Turmeric has been extensively utilized in Indian and Chinese medicine for its immune-modulatory properties. Dendritic cells (DCs) are antigen-presenting cells specialized to initiate and regulate immunity. The ability of DCs to initiate immunity is linked to their activation status. The effects of turmeric on human DCs have not been studied. Here we show that hydroethanolic (HEE) but not lipophilic "supercritical" extraction (SCE) of turmeric inhibits the activation of human DCs in response to inflammatory cytokines. Treatment of DCs with HEE also inhibits the ability of DCs to stimulate the mixed lymphocyte reaction (MLR). Importantly, the lipophilic fraction does not synergize with the hydroethanolic fraction for the ability of inhibiting DC maturation.
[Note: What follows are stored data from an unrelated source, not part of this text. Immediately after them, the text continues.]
(** ** The code table of RFC 7541 Appendix B: (code, code length) *)

Definition HUFFMAN_TABLE : list (Z * Z) := [
  (0x1ff8, 13); (0x7fffd8, 23); (0xfffffe2, 28); (0xfffffe3, 28);
  (0xfffffe4, 28); (0xfffffe5, 28); (0xfffffe6, 28); (0xfffffe7, 28);
  (0xfffffe8, 28); (0xffffea, 24); (0x3ffffffc, 30); (0xfffffe9, 28);
  (0xfffffea, 28); (0x3ffffffd, 30); (0xfffffeb, 28); (0xfffffec, 28);
  (0xfffffed, 28); (0xfffffee, 28); (0xfffffef, 28); (0xffffff0, 28);
  (0xffffff1, 28); (0xffffff2, 28); (0x3ffffffe, 30); (0xffffff3, 28);
  (0xffffff4, 28); (0xffffff5, 28); (0xffffff6, 28); (0xffffff7, 28);
  (0xffffff8, 28); (0xffffff9, 28); (0xffffffa, 28); (0xffffffb, 28);
  (0x14, 6); (0x3f8, 10); (0x3f9, 10); (0xffa, 12);
  (0x1ff9, 13); (0x15, 6); (0xf8, 8); (0x7fa, 11);
  (0x3fa, 10); (0x3fb, 10); (0xf9, 8); (0x7fb, 11);
  (0xfa, 8); (0x16, 6); (0x17, 6); (0x18, 6);
  (0x0, 5); (0x1, 5); (0x2, 5); (0x19, 6);
  (0x1a, 6); (0x1b, 6); (0x1c, 6); (0x1d, 6);
  (0x1e, 6); (0x1f, 6); (0x5c, 7); (0xfb, 8);
  (0x7ffc, 15); (0x20, 6); (0xffb, 12); (0x3fc, 10);
  (0x1ffa, 13); (0x21, 6); (0x5d, 7); (0x5e, 7);
  (0x5f, 7); (0x60, 7); (0x61, 7); (0x62, 7);
  (0x63, 7); (0x64, 7); (0x65, 7); (0x66, 7);
  (0x67, 7); (0x68, 7); (0x69, 7); (0x6a, 7);
  (0x6b, 7); (0x6c, 7); (0x6d, 7); (0x6e, 7);
  (0x6f, 7); (0x70, 7); (0x71, 7); (0x72, 7);
  (0xfc, 8); (0x73, 7); (0xfd, 8); (0x1ffb, 13);
  (0x7fff0, 19); (0x1ffc, 13); (0x3ffc, 14); (0x22, 6);
  (0x7ffd, 15); (0x3, 5); (0x23, 6); (0x4, 5);
  (0x24, 6); (0x5, 5); (0x25, 6); (0x26, 6);
  (0x27, 6); (0x6, 5); (0x74, 7); (0x75, 7);
  (0x28, 6); (0x29, 6); (0x2a, 6); (0x7, 5);
  (0x2b, 6); (0x76, 7); (0x2c, 6); (0x8, 5);
  (0x9, 5); (0x2d, 6); (0x77, 7); (0x78, 7);
  (0x79, 7); (0x7a, 7); (0x7b, 7); (0x7ffe, 15);
  (0x7fc, 11); (0x3ffd, 14); (0x1ffd, 13); (0xffffffc, 28);
  (0xfffe6, 20); (0x3fffd2, 22); (0xfffe7, 20); (0xfffe8, 20);
  (0x3fffd3, 22); (0x3fffd4, 22); (0x3fffd5, 22); (0x7fffd9, 23);
  (0x3fffd6, 22); (0x7fffda, 23); (0x7fffdb, 23); (0x7fffdc, 23);
  (0x7fffdd, 23); (0x7fffde, 23); (0xffffeb, 24); (0x7fffdf, 23);
  (0xffffec, 24); (0xffffed, 24); (0x3fffd7, 22); (0x7fffe0, 23);
  (0xffffee, 24); (0x7fffe1, 23); (0x7fffe2, 23); (0x7fffe3, 23);
  (0x7fffe4, 23); (0x1fffdc, 21); (0x3fffd8, 22); (0x7fffe5, 23);
  (0x3fffd9, 22); (0x7fffe6, 23); (0x7fffe7, 23); (0xffffef, 24);
  (0x3fffda, 22); (0x1fffdd, 21); (0xfffe9, 20); (0x3fffdb, 22);
  (0x3fffdc, 22); (0x7fffe8, 23); (0x7fffe9, 23); (0x1fffde, 21);
  (0x7fffea, 23); (0x3fffdd, 22); (0x3fffde, 22); (0xfffff0, 24);
  (0x1fffdf, 21); (0x3fffdf, 22); (0x7fffeb, 23); (0x7fffec, 23);
  (0x1fffe0, 21); (0x1fffe1, 21); (0x3fffe0, 22); (0x1fffe2, 21);
  (0x7fffed, 23); (0x3fffe1, 22); (0x7fffee, 23); (0x7fffef, 23);
  (0xfffea, 20); (0x3fffe2, 22); (0x3fffe3, 22); (0x3fffe4, 22);
  (0x7ffff0, 23); (0x3fffe5, 22); (0x3fffe6, 22); (0x7ffff1, 23);
  (0x3ffffe0, 26); (0x3ffffe1, 26); (0xfffeb, 20); (0x7fff1, 19);
  (0x3fffe7, 22); (0x7ffff2, 23); (0x3fffe8, 22); (0x1ffffec, 25);
  (0x3ffffe2, 26); (0x3ffffe3, 26); (0x3ffffe4, 26); (0x7ffffde, 27);
  (0x7ffffdf, 27); (0x3ffffe5, 26); (0xfffff1, 24); (0x1ffffed, 25);
  (0x7fff2, 19); (0x1fffe3, 21); (0x3ffffe6, 26); (0x7ffffe0, 27);
  (0x7ffffe1, 27); (0x3ffffe7, 26); (0x7ffffe2, 27); (0xfffff2, 24);
  (0x1fffe4, 21); (0x1fffe5, 21); (0x3ffffe8, 26); (0x3ffffe9, 26);
  (0xffffffd, 28); (0x7ffffe3, 27); (0x7ffffe4, 27); (0x7ffffe5, 27);
  (0xfffec, 20); (0xfffff3, 24); (0xfffed, 20); (0x1fffe6, 21);
  (0x3fffe9, 22); (0x1fffe7, 21); (0x1fffe8, 21); (0x7ffff3, 23);
  (0x3fffea, 22); (0x3fffeb, 22); (0x1ffffee, 25); (0x1ffffef, 25);
  (0xfffff4, 24); (0xfffff5, 24); (0x3ffffea, 26); (0x7ffff4, 23);
  (0x3ffffeb, 26); (0x7ffffe6, 27); (0x3ffffec, 26); (0x3ffffed, 26);
  (0x7ffffe7, 27); (0x7ffffe8, 27); (0x7ffffe9, 27); (0x7ffffea, 27);
  (0x7ffffeb, 27); (0xffffffe, 28); (0x7ffffec, 27); (0x7ffffed, 27);
  (0x7ffffee, 27); (0x7ffffef, 27); (0x7fffff0, 27); (0x3ffffee, 26)
].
Rather, culturing of DCs with the combination of HEE and SCE leads to partial abrogation of the effects of HEE on the MLR initiated by DCs. These data provide a mechanism for the anti-inflammatory properties of turmeric. However, they suggest that these extracts are not synergistic and may contain components with mutually antagonistic effects on human DCs. Harnessing the immune effects of turmeric may benefit from specifically targeting the active fractions.

Fig. 1

Hydroethanolic extracts (HEE) of turmeric inhibit maturation of human monocyte-derived DCs in response to inflammatory cytokines. (A) Monocyte-derived DCs were cultured with 10 μg/mL of turmeric extracts or controls for 2 h, prior to the addition of the inflammatory cytokine cocktail. After overnight culturing, the expression of CD80, CD86, and CD83 was monitored by flow cytometry. Data are representative of 4 separate experiments. Numbers represent mean fluorescent intensity. (B) Summary of experiments. *P < 0.05. (C) DCs were treated with hydroethanolic extracts or with curcumin (CCM) at 10μM, and the expression of CD80, CD86, and CD83 was monitored after the addition of inflammatory cytokines, as in Fig. 1A. *P < 0.05 compared with vehicle controls.

Fig. 2

Lack of synergy between HEE and SCE of turmeric. (A) DCs were cultured with 10 μg/mL of each extract separately or together, prior to activation with a cocktail of inflammatory cytokines (CC) as described in the methods. After overnight culturing, the expression of markers associated with DC maturation was analyzed by flow cytometry. Data are representative of 3 similar experiments. (B) Cytokine-matured DCs obtained from the cultures as in Fig. 2A were used to stimulate allogeneic lymphocytes. The proliferation of responding cells was analyzed based on tritium incorporation (CPM: counts per minute). Data are representative of two similar experiments.